Sunday, December 26th, 2010 - TypeFreeDiabetes

When it comes to staying healthy, doctors of people with diabetes will repeatedly tell them that health is a numbers game; there are certain numbers that all healthy people should remember. Newly diagnosed Type 2 diabetics must change parts of their diabetes lifestyle and diabetic food plan to control their blood sugar and get better. Here are some tips to help you keep an eye on your overall health - while sticking with the numbers.

[1] 5 Fruits and Veggies

Everyone should remember to eat a total of five fruits and veggies each day. You can mix and match your fruits as much as Vegetable Tray you like as long as you reach five by the end of the day.

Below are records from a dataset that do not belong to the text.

(* ===== verification/RbWalk.v ===== *)
(** The walks of [rbtree.c]: [rb_insert] and [rb_search] down, [rb_first],
    [rb_next] and [rb_prev] sideways. *)

From S2P Require Import Prelude RbSpec RbTree RbShape RbInsert.

Implicit Types (m : rb_mem) (t : tree) (C : list frame) (c : cmp_key).

(** A comparison that splits the sequence: first the nodes before the key,
    then those that match it, then those after it. *)
Definition splits c (L : list ptr) : Prop :=
  exists l1 lm l2, L = l1 ++ lm ++ l2 /\ all_before c l1 /\ all_match c lm /\ all_after c l2.

Lemma splits_total c L p : splits c L -> p ∈ L -> exists r, c p = Some r.
Proof.
  intros (l1 & lm & l2 & -> & H1 & Hm & H2).
  intros [Hp|[Hp|Hp]%elem_of_app]%elem_of_app; [destruct (H1 p Hp)|exists 0|destruct (H2 p Hp)];
    naive_solver.
Qed.

Lemma splits_after c A p B r : splits c (A ++ p :: B) -> c p = Some r -> r < 0 -> all_after c B.
Proof.
  intros (l1 & lm & l2 & Heq & H1 & Hm & H2) Hp Hr.
  assert (p ∉ l1) by (intros Hin; destruct (H1 p Hin) as (? & ? & ?); simplify_eq; lia).
  assert (p ∉ lm) by (intros Hin; specialize (Hm p Hin); simplify_eq; lia).
  assert (exists k, l2 = k ++ p :: B) as [k ->].
  { symmetry in Heq. apply app_eq_inv in Heq as [(k & -> & Heq)|(k & -> & Heq)].
    - destruct k as [|? k]; simpl in Heq; [|set_solver].
      destruct lm; simpl in Heq; [by exists []|set_solver].
    - apply app_eq_inv in Heq as [(k' & -> & Heq)|(k' & -> & Heq)]; [|by exists k'].
      destruct k' as [|? k']; simpl in Heq; [by exists []|set_solver]. }
  intros x Hx. apply H2. set_solver.
Qed.

Lemma splits_before c A p B r : splits c (A ++ p :: B) -> c p = Some r -> 0 < r -> all_before c A.
Proof.
  intros (l1 & lm & l2 & Heq & H1 & Hm & H2) Hp Hr.
  assert (p ∉ l2) by (intros Hin; destruct (H2 p Hin) as (? & ? & ?); simplify_eq; lia).
  assert (p ∉ lm) by (intros Hin; specialize (Hm p Hin); simplify_eq; lia).
  assert (exists k, l1 = A ++ k) as [k ->].
  { apply app_eq_inv in Heq as [(k & -> & Heq)|(k & -> & Heq)]; [|by exists k].
    exfalso. assert (p ∈ lm ++ l2) by (rewrite Heq; set_solver). set_solver. }
  intros x Hx. apply H1. set_solver.
Qed.

Lemma splits_unique c A B l1 lm l2 :
  A ++ B = l1 ++ lm ++ l2 -> all_before c A -> all_after c B ->
  all_before c l1 -> all_match c lm -> all_after c l2 -> lm = [] /\ A = l1 /\ B = l2.
Proof.
  intros Heq HA HB H1 Hm H2.
  assert (Hno : forall x, x ∈ lm -> x ∈ A ++ B -> False).
  { intros x Hx [HxA|HxB]%elem_of_app; specialize (Hm x Hx);
      [destruct (HA x HxA) as (?&?&?)|destruct (HB x HxB) as (?&?&?)]; simplify_eq; lia. }
  destruct lm as [|y lm]; cycle 1.
  { destruct (Hno y); [set_solver|]. rewrite Heq. set_solver. }
  split; [done|]. simpl in Heq.
  apply app_eq_inv in Heq as [(k & -> & ->)|(k & -> & ->)];
    (destruct k as [|x k]; [by rewrite ?app_nil_r|]).
  - exfalso. destruct (HA x) as (?&?&?); [set_solver|]. destruct (H2 x) as (?&?&?); [set_solver|].
    simplify_eq; lia.
  - exfalso. destruct (HB x) as (?&?&?); [set_solver|]. destruct (H1 x) as (?&?&?); [set_solver|].
    simplify_eq; lia.
Qed.

Lemma all_before_app c l1 l2 : all_before c (l1 ++ l2) <-> all_before c l1 /\ all_before c l2.
Proof. unfold all_before. set_solver. Qed.
Lemma all_after_app c l1 l2 : all_after c (l1 ++ l2) <-> all_after c l1 /\ all_after c l2.
Proof. unfold all_after. set_solver. Qed.

(** ** Walking down *)

(** Where a walk for the key ends: at the leaf the key belongs to, or at a
    node that matches it. *)
Definition lands c T C : Prop :=
  plug C Leaf = T /\ all_before c (before C) /\ all_after c (after C).

Lemma down_step c C col l p r q :
  splits c (elems (plug C (Node col l p r))) ->
  all_before c (before C) -> all_after c (after C) -> c p = Some q ->
  (q < 0 -> all_after c (after (Frame SLeft col p r :: C))) /\
  (0 < q -> all_before c (before (Frame SRight col p l :: C))).
Proof.
  rewrite elems_plug. simpl. intros Hs HB HA Hp.
  rewrite <- (assoc_L (++)), (assoc_L (++) (before C)) in Hs. simpl in Hs. split; intros Hq.
  - intros x [->|Hx]%elem_of_cons; [eauto|]. eapply splits_after; eauto.
  - rewrite (assoc_L (++)). apply all_before_app. split; [by eapply splits_before|].
    intros x ->%list_elem_of_singleton. eauto.
Qed.

Lemma insert_walk_spec c m C t fuel :
  holds m (plug C t) -> splits c (elems (plug C t)) ->
  all_before c (before C) -> all_after c (after C) -> (length (elems t) < fuel)%nat ->
  (exists C', rb_insert_walk fuel c (link_of C) (parent_of C) m =
      Some (Some (link_of C', parent_of C'), m) /\ lands c (plug C t) C') \/
  (exists p, p ∈ elems (plug C t) /\ c p = Some 0 /\
    rb_insert_walk fuel c (link_of C) (parent_of C) m = Some (None, m)).
Proof.
  revert C t. induction fuel as [|fuel IH]; intros C t Hm Hs HB HA Hf; [lia|].
  assert (Hlink : link_get (link_of C) m = Some (rootp t, m)).
  { pose proof Hm as (_ & HC & _)%holds_plug. destruct C as [|[e col g s] C]; simpl in *.
    - unfold root_get, gets. by rewrite HC.
    - destruct HC as (Hg & _). destruct e; simpl; (eapply bind_run; [by apply node_get_run|]); done. }
  destruct t as [|col l p r].
  { left. exists C. split; [|done]. simpl. by eapply bind_run. }
  simpl in Hf. rewrite length_app in Hf. simpl in Hf.
  assert (Hp : p ∈ elems (plug C (Node col l p r))) by (rewrite elems_plug; simpl; set_solver).
  destruct (splits_total _ _ _ Hs Hp) as (q & Hq).
  destruct (down_step _ _ _ _ _ _ _ Hs HB HA Hq) as [HA' HB'].
  assert (Hstep : rb_insert_walk (S fuel) c (link_of C) (parent_of C) m =
    (if q <? 0 then rb_insert_walk fuel c (LinkLeft p) (Some p)
     else if 0 <? q then rb_insert_walk fuel c (LinkRight p) (Some p) else ret None) m).
  { simpl. eapply bind_run; [exact Hlink|]. simpl. rewrite Hq. by eapply bind_run. }
  rewrite Hstep.
  destruct (Z.ltb_spec q 0); [|destruct (Z.ltb_spec 0 q)].
  - apply (IH (Frame SLeft col p r :: C) l); simpl; auto; lia.
  - apply (IH (Frame SRight col p l :: C) r); simpl; auto; lia.
  - right. exists p. assert (q = 0) as -> by lia. by split_and!.
Qed.

(** [rb_search] walks the same way. *)
Lemma search_walk_spec c m C t fuel q0 :
  holds m (plug C t) -> splits c (elems (plug C t)) ->
  all_before c (before C) -> all_after c (after C) -> (length (elems t) < fuel)%nat ->
  match C with
  | [] => q0 = 0
  | Frame SLeft _ p _ :: _ => q0 < 0
  | Frame SRight _ p _ :: _ => 0 < q0
  end ->
  (exists C' q, rb_search_walk fuel c (rootp t) (parent_of C) q0 m =
      Some (inr (parent_of C', q), m) /\ lands c (plug C t) C' /\
      match C' with
      | [] => q = 0
      | Frame SLeft _ p _ :: _ => q < 0
      | Frame SRight _ p _ :: _ => 0 < q
      end) \/
  (exists p, p ∈ elems (plug C t) /\ c p = Some 0 /\
    rb_search_walk fuel c (rootp t) (parent_of C) q0 m = Some (inl p, m)).
Proof.
  revert C t q0. induction fuel as [|fuel IH]; intros C t q0 Hm Hs HB HA Hf Hq0; [lia|].
  destruct t as [|col l p r].
  { left. by exists C, q0. }
  simpl in Hf. rewrite length_app in Hf. simpl in Hf.
  assert (Hp : p ∈ elems (plug C (Node col l p r))) by (rewrite elems_plug; simpl; set_solver).
  destruct (splits_total _ _ _ Hs Hp) as (q & Hq).
  destruct (down_step _ _ _ _ _ _ _ Hs HB HA Hq) as [HA' HB'].
  assert (Hstep : rb_search_walk (S fuel) c (rootp (Node col l p r)) (parent_of C) q0 m =
    (if q <? 0 then rb_search_walk fuel c (rootp l) (Some p) q
     else if 0 <? q then rb_search_walk fuel c (rootp r) (Some p) q else ret (inl p)) m).
  { simpl. rewrite Hq. eapply bind_run; [reflexivity|]. eapply bind_run; [by eapply get_run|]. done. }
  rewrite Hstep.
  destruct (Z.ltb_spec q 0); [|destruct (Z.ltb_spec 0 q)].
  - apply (IH (Frame SLeft col p r :: C) l); simpl; auto; lia.
  - apply (IH (Frame SRight col p l :: C) r); simpl; auto; lia.
  - right. exists p. assert (q = 0) as -> by lia. by split_and!.
Qed.

(** ** Walking sideways *)

Lemma leftmost_run m C col l p r fuel :
  holds m (plug C (Node col l p r)) -> (length (elems l) < fuel)%nat ->
  exists q, leftmost fuel p m = Some (q, m) /\ head (elems (Node col l p r)) = Some q.
Proof.
  revert C col l p r. induction fuel as [|fuel IH]; intros C col l p r Hm Hf; [lia|].
  destruct l as [|col' l' p' r'].
  - exists p. split; [|done]. simpl. by eapply bind_run; [by eapply get_run|].
  - simpl in Hf. rewrite length_app in Hf. simpl in Hf.
    destruct (IH (Frame SLeft col p r :: C) col' l' p' r' Hm) as (q & Hr & Hq); [lia|].
    exists q. split; [simpl; by eapply bind_run; [by eapply get_run|]|].
    simpl in *. by destruct (elems l').
Qed.

Lemma rightmost_run m C col l p r fuel :
  holds m (plug C (Node col l p r)) -> (length (elems r) < fuel)%nat ->
  exists q, rightmost fuel p m = Some (q, m) /\ last (elems (Node col l p r)) = Some q.
Proof.
  revert C col l p r. induction fuel as [|fuel IH]; intros C col l p r Hm Hf; [lia|].
  destruct r as [|col' l' p' r'].
  - exists p. simpl. split; [by eapply bind_run; [by eapply get_run|]|]. by rewrite last_snoc.
  - simpl in Hf. rewrite length_app in Hf. simpl in Hf.
    destruct (IH (Frame SRight col p l :: C) col' l' p' r' Hm) as (q & Hr & Hq); [lia|].
    exists q. split; [simpl; by eapply bind_run; [by eapply get_run|]|].
    simpl in *. rewrite last_app, last_cons. by rewrite Hq.
Qed.

Lemma climb_right_run m C col l p r fuel :
  holds m (plug C (Node col l p r)) -> (length C < fuel)%nat ->
  climb_right fuel p m = Some (head (after C), m).
Proof.
  revert C col l p r. induction fuel as [|fuel IH]; intros C col l p r Hm Hf; [lia|]. simpl.
  eapply bind_run; [by eapply get_run|]. destruct C as [|[[] c g s] C]; simpl; [done| |].
  - eapply bind_run; [by eapply (get_run m C)|]. simpl.
    by rewrite decide_False by (by eapply (holds_side m C)).
  - eapply bind_run; [by eapply (get_run m C)|]. simpl. rewrite decide_True by done.
    simpl in Hf. eapply (IH C); [exact Hm|lia].
Qed.

Lemma climb_left_run m C col l p r fuel :
  holds m (plug C (Node col l p r)) -> (length C < fuel)%nat ->
  climb_left fuel p m = Some (last (before C), m).
Proof.
  revert C col l p r. induction fuel as [|fuel IH]; intros C col l p r Hm Hf; [lia|]. simpl.
  eapply bind_run; [by eapply get_run|]. destruct C as [|[[] c g s] C]; simpl; [done| |].
  - eapply bind_run; [by eapply (get_run m C)|]. simpl. rewrite decide_True by done.
    simpl in Hf. eapply (IH C); [exact Hm|lia].
  - eapply bind_run; [by eapply (get_run m C)|]. simpl.
    rewrite decide_False by (intros Hs; by eapply (holds_side m C)).
    by rewrite (assoc_L (++)), last_snoc.
Qed.

Lemma holds_not_self m C col l p r :
  holds m (plug C (Node col l p r)) -> parent_of C <> Some p.
Proof.
  intros (_ & _ & Hnd)%holds_plug Hp. destruct C as [|[e c g s] C]; [done|].
  injection Hp as ->. destruct e; simpl in Hnd; split_nodup Hnd; set_solver.
Qed.

Lemma next_run m C col l p r :
  holds m (plug C (Node col l p r)) ->
  rb_next_node p m = Some (head (elems r ++ after C), m).
Proof.
  intros Hm. unfold rb_next_node. eapply bind_run; [by eapply get_run|].
  cbn [rb_parent rb_left rb_right]. rewrite decide_False by by eapply holds_not_self.
  eapply bind_run; [apply gets_run|]. pose proof (holds_fuel _ _ _ Hm) as Hf.
  simpl in Hf. rewrite length_app in Hf. simpl in Hf.
  destruct r as [|col' l' q r']; cbn [rootp elems app].
  - eapply climb_right_run; [exact Hm|lia].
  - simpl in Hf. rewrite length_app in Hf. simpl in Hf.
    destruct (leftmost_run m (Frame SRight col p l :: C) col' l' q r' (fuel_of m) Hm)
      as (x & Hr & Hx); [lia|].
    eapply bind_run; [exact Hr|]. simpl in Hx |- *. by destruct (elems l'); simpl in *; rewrite Hx.
Qed.

Lemma prev_run m C col l p r :
  holds m (plug C (Node col l p r)) ->
  rb_prev_node p m = Some (last (before C ++ elems l), m).
Proof.
  intros Hm. unfold rb_prev_node. eapply bind_run; [by eapply get_run|].
  cbn [rb_parent rb_left rb_right]. rewrite decide_False by by eapply holds_not_self.
  eapply bind_run; [apply gets_run|]. pose proof (holds_fuel _ _ _ Hm) as Hf.
  simpl in Hf. rewrite length_app in Hf. simpl in Hf.
  destruct l as [|col' l' q r']; cbn [rootp elems app].
  - rewrite app_nil_r. eapply climb_left_run; [exact Hm|lia].
  - simpl in Hf. rewrite length_app in Hf. simpl in Hf.
    destruct (rightmost_run m (Frame SLeft col p r :: C) col' l' q r' (fuel_of m) Hm)
      as (x & Hr & Hx); [lia|].
    eapply bind_run; [exact Hr|]. simpl in Hx. by rewrite last_app, Hx.
Qed.

Lemma first_run m t : holds m t -> rb_first_node m = Some (head (elems t), m).
Proof.
  intros Hm. unfold rb_first_node. eapply bind_run; [reflexivity|]. rewrite (holds_root _ _ Hm).
  destruct t as [|c l p r]; [done|]. cbn [rootp]. eapply bind_run; [apply gets_run|].
  pose proof (holds_fuel m [] _ Hm) as Hf. simpl in Hf. rewrite length_app in Hf. simpl in Hf.
  destruct (leftmost_run m [] c l p r (fuel_of m) Hm) as (q & Hr & Hq); [lia|].
  eapply bind_run; [exact Hr|]. by rewrite Hq.
Qed.

Lemma last_run m t : holds m t -> rb_last_node m = Some (last (elems t), m).
Proof.
  intros Hm. unfold rb_last_node. eapply bind_run; [reflexivity|]. rewrite (holds_root _ _ Hm).
  destruct t as [|c l p r]; [done|]. cbn [rootp]. eapply bind_run; [apply gets_run|].
  pose proof (holds_fuel m [] _ Hm) as Hf. simpl in Hf. rewrite length_app in Hf. simpl in Hf.
  destruct (rightmost_run m [] c l p r (fuel_of m) Hm) as (q & Hr & Hq); [lia|].
  eapply bind_run; [exact Hr|]. by rewrite Hq.
Qed.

Having a hard time making sure you get your five in? Here are some ways you can sneak in an extra serving or two:

• Add a small handful or raisins or banana to your cereal in the morning.
• Drink a smoothie instead of a soda (for as many as four fruits and veggies).
• Slice a tomato on top of your turkey sandwich.
• Stir mushrooms and onions into your breakfast omelet.
• Reach for an apple rather than a granola bar for your afternoon diabetic diet meals.
• Have a glass of 100% fruit juice before work or after a workout.
• Keep dried fruit and sugarfree candy in your desk or car to satisfy that mid-day sweet tooth.

[2] Hours of Sleep

Studies prove time and again that every needs about eight hours of sleep each night. However, most people do not allow themselves the luxury of the full recommended dosage of R & R. By going to bed at a reasonable hour (when you are tired) and sleeping a full eight hours, your body will feel rested, restored, and will ultimately function at a higher level than if it were deprived of sleep.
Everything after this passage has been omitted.